On 3/29/2018 3:25 PM, Guy Steele wrote:
> I've always assumed that, eventually, if we wanted too, we could always spell it as
>
>        !final
>
> That also makes possible such explicit declarations as !volatile and !transient . . . And possibly even !null.
>
>        !final !null String x = "quux";  // mutable, but you can't set it to null
>
> —Guy
>
> Sent from my iPhone
>
>> On Mar 29, 2018, at 2:39 PM, Brian Goetz <brian.goetz at oracle.com> wrote:
>>
>>
>>> What else could we do? Don't take these random ideas too seriously, but: maybe the declaration is a "mutable record"? Or just a "class", with some other signal that many record-like features are relevant? Or maybe the mutable fields appear in a different context?
>>>
>>> I feel like we could probably come up with something reasonable if we felt that final by default with a "non-final" opt-in is too confusing.

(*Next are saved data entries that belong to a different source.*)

Lemma searchQuery_good sg :
  seg_good V sh sg →
  ∃ es m, is_topk entry_dist k (seg_entries sg) es ∧
    searchQuery sg q (Z.of_nat k) = Ok m ∧
    ∀ x, x ∈ ((λ p, SR p.2 p.1) <$> std_iter m) ↔ ∃ e, e ∈ es ∧ x = result_of e.
Proof.
  intros (Wf & Ti & Sh & Ty & Rv).
  destruct (searchQuery_exact sg q k Wf Ti) as (es & Htop & m & Hm & Hes).
  { by rewrite Sh. }
  { unfold ib_askable. unfold seg_shape in Sh. rewrite Sh. split_and!; auto. }
  exists es, m. unfold seg_dist in *. rewrite Sh in *. split_and!; [done..|].
  intros x. rewrite list_elem_of_fmap. split.
  - intros ([i d] & -> & (v & Hv & ->)%elem_of_std_iter%Hes). by exists (i, v).
  - intros ([i v] & Hv & ->). exists (i, entry_dist (i, v)). split; [done|].
    apply elem_of_std_iter, Hes. eauto.
Qed.

(** The segments are asked one after the other; the accumulator is what
    trimming makes of all they answered. *)
Lemma search_segments_spec s ls :
  (∀ l, l ∈ ls → ∃ sg, heap (st_proc s) !! l = Some sg ∧ seg_good V sh sg) →
  ∃ Rs hits, Forall2 (is_topk entry_dist k) (entries_at (heap (st_proc s)) <$> ls) Rs ∧
    (∀ x, x ∈ hits ↔ ∃ r e, r ∈ Rs ∧ e ∈ r ∧ x = result_of e) ∧
    ∀ acc, runs (search_segments q (Z.of_nat k) ls acc) s (foldl (trim sr_lt k) acc hits) s.
Proof.
  induction ls as [|l ls IH]; intros Hls.
  { exists [], []. split_and!; [done|set_solver|intros; apply runs_ret]. }
  destruct (Hls l) as (sg & Hsg & Hg); [by left|].
  destruct (searchQuery_good sg Hg) as (es & m & Htop & Hm & Hes).
  destruct IH as (Rs & hits & HRs & Hhits & Hrun); [intros; apply Hls; by right|].
  exists (es :: Rs), (((λ p, SR p.2 p.1) <$> std_iter m) ++ hits). split_and!.
  - rewrite fmap_cons. constructor; [by rewrite (entries_at_Some _ _ _ Hsg)|done].
  - intros x. rewrite elem_of_app, Hes, Hhits. setoid_rewrite elem_of_cons. naive_solver.
  - intros acc. simpl. run. unfold absorb. rewrite Nat2Z.id, foldl_app.
    rewrite foldl_fmap. apply Hrun.
Qed.

Section answer.
Context (S : list (string * list f32)) (HS : NoDup S.*1).
Context (HSV : ∀ e, e ∈ S → not_nan (entry_dist e)).
Context (hits : list SearchResult) (C : list (string * list f32)).
Context (HC : NoDup C) (HCS : ∀ e, e ∈ C → e ∈ S).
Context (Hhits : ∀ x, x ∈ hits ↔ ∃ e, e ∈ C ∧ x = result_of e).

Lemma result_of_inj e e' : e ∈ S → e' ∈ S → result_of e = result_of e' → e = e'.
Proof. intros He He' [= _ Heq]. by apply (NoDup_fst_inj S). Qed.

(** What the results are: not NaN, and told apart by their id. *)
Definition answer (x : SearchResult) : Prop := ∃ e, e ∈ S ∧ x = result_of e.

Lemma answer_swo : swo_on sr_lt answer.
Proof.
  apply (swo_weaken _ _ _ sr_lt_swo). intros x (e & He & ->). by apply HSV.
Qed.
Lemma answer_total x y : answer x → answer y → sr_lt x y ∨ x = y ∨ sr_lt y x.
Proof.
  intros (e & He & ->) (e' & He' & ->). destruct (decide (e = e')) as [->|Hne]; [by right; left|].
  destruct (sr_lt_total (result_of e) (result_of e')); auto.
  - by apply HSV.
  - by apply HSV.
  - intros Heq. by apply Hne, (NoDup_fst_inj S).
Qed.

Lemma collected :
  ∃ C', C' ≡ₚ C ∧ foldl (flip (set_emplace sr_lt)) [] hits = result_of <$> C' ∧
    StronglySorted (λ e e', sr_lt (result_of e) (result_of e')) C'.
Proof.
  assert (Forall answer hits) as Hans.
  { apply Forall_forall. intros x (e & He & ->)%Hhits. exists e. auto. }
  destruct (foldl_emplace sr_lt answer answer_swo answer_total [] hits) as (HP & Hsort & Hel);
    [constructor|done|constructor|].
  set (F := foldl _ _ _) in *.
  assert (∃ C', F = result_of <$> C' ∧ Forall (λ e, e ∈ C) C') as (C' & HF & HCC).
  { assert (∀ x, x ∈ F → ∃ e, e ∈ C ∧ x = result_of e) as HFC.
    { intros x [?%elem_of_nil|?]%Hel; [done|]. by apply Hhits. }
    clear -HFC. induction F as [|x F IH]; [by exists []|].
    destruct IH as (C' & -> & HC'); [intros; apply HFC; by right|].
    destruct (HFC x) as (e & He & ->); [by left|]. exists (e :: C'). by split; [|constructor]. }
  exists C'. rewrite Forall_forall in HCC. split_and!; [|done|].
  - apply NoDup_Permutation; [|done|].
    + eapply NoDup_fmap_1. rewrite <-HF. eapply sorted_lt_NoDup; [apply answer_swo|done..].
    + intros e. split; [apply HCC|]. intros He.
      assert (result_of e ∈ F) as Hin by (apply Hel; right; apply Hhits; eauto).
      rewrite HF in Hin. apply list_elem_of_fmap in Hin as (e' & Heq & He').
      apply result_of_inj in Heq; subst; auto.
  - rewrite HF in Hsort. clear -Hsort. induction C' as [|e C' IH]; [constructor|].
    rewrite fmap_cons in Hsort. apply StronglySorted_cons in Hsort as [Hall Hs].
    constructor; [by apply IH|]. exact (proj1 (Forall_fmap _ _ _) Hall).
Qed.

(** Keeping the [k] smallest results selects the [k] nearest entries. *)
Lemma answer_topk :
  ∃ es, foldl (trim sr_lt k) [] hits = result_of <$> es ∧ is_topk entry_dist k C es ∧
    StronglySorted (λ e e', sr_lt (result_of e) (result_of e')) es.
Proof.
  destruct collected as (C' & Hp & HF & Hsort). exists (take k C').
  rewrite foldl_trim_nil, HF, fmap_take.
  rewrite <-(take_drop k C') in Hsort. apply StronglySorted_app in Hsort as (Hcross & Hs1 & _).
  split_and!; [done| |done].
  apply (topk_split _ _ _ _ (drop k C')); [done|by rewrite take_drop, Hp| |].
  - by rewrite length_take, Hp.
  - intros e e' He He'. apply (sr_lt_fle (result_of e) (result_of e')).
    + apply HSV, HCS. rewrite <-Hp. by apply (elem_of_sublist _ _ _ He), sublist_take.
    + apply HSV, HCS. rewrite <-Hp. by apply (elem_of_sublist _ _ _ He'), sublist_drop.
    + by apply Hcross.
Qed.
End answer.
End search_spec.

Section search_whole.
Context `{SL : StdLib} {T : Type} `{L : IBaseIndexLaws T}.
Context (V : list f32 → Prop).
Implicit Types s : st T.

(** The segments a search visits hold the index's entries and no others. *)
Lemma visited_content low s e :
  idx_inv V low s → draws_distinct s →
  e ∈ content s ↔
  ∃ es, es ∈ entries_at (heap (st_proc s)) <$> (segments_ (st_idx s) ++ [last_ (st_idx s)]) ∧ e ∈ es.
Proof.
  intros Hinv Hd. destruct Hinv as [Hc Hre _ _ _]. pose proof (Hre Hd) as Hr.
  setoid_rewrite list_elem_of_fmap. unfold content. rewrite elem_of_contents. split.
  - intros (l & Hl & He). eexists. split; [|done]. exists l. split; [done|].
    apply elem_of_app in Hl as [?|?]; apply elem_of_app; [left|by right].
    by apply (re_sub _ _ Hr).
  - intros (es & (l & -> & [Hl|Hl]%elem_of_app) & He).
    + by apply (c_stale _ _ Hc l) in He as ?%elem_of_contents.
    + exists l. split; [apply elem_of_app; by right|done].
Qed.

(** The segments a search visits. *)
Definition visited s : list loc := segments_ (st_idx s) ++ [last_ (st_idx s)].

>> I'm OK with finding other ways to do this than "non-final", though I think its quite likely that the "non-*" convention will muscle its way in at some point anyway (to name one example, classes that would be sealed by default will need a way to say "not sealed"), so I don't want to put too much stock in keyword-sticker-shock-avoidance.  (I actually think non-final is a pretty good answer here; no one will be confused the first time they see it (they'll just bikeshed that it should have been spelled μtable" or something like that.))
>>
>> I'm less OK with saying "let's do immutable records now, and then figure out the mutability story."
>>
>> While some of the goodies for records will eventually filter down in some form to classes (e.g., better ways to fill in the obvious defaults in constructors, better ways to declare equals/hashCode), I also don't really want to count on that; I'd like to do a complete record feature and then select the bits we want to transplant to classes.
>>
>> I guess the question that this particular sub-thread is looking for an answer to is, which we dislike less: having to say final a lot, or having a new and different default for mutability of record fields.  (Or something else.)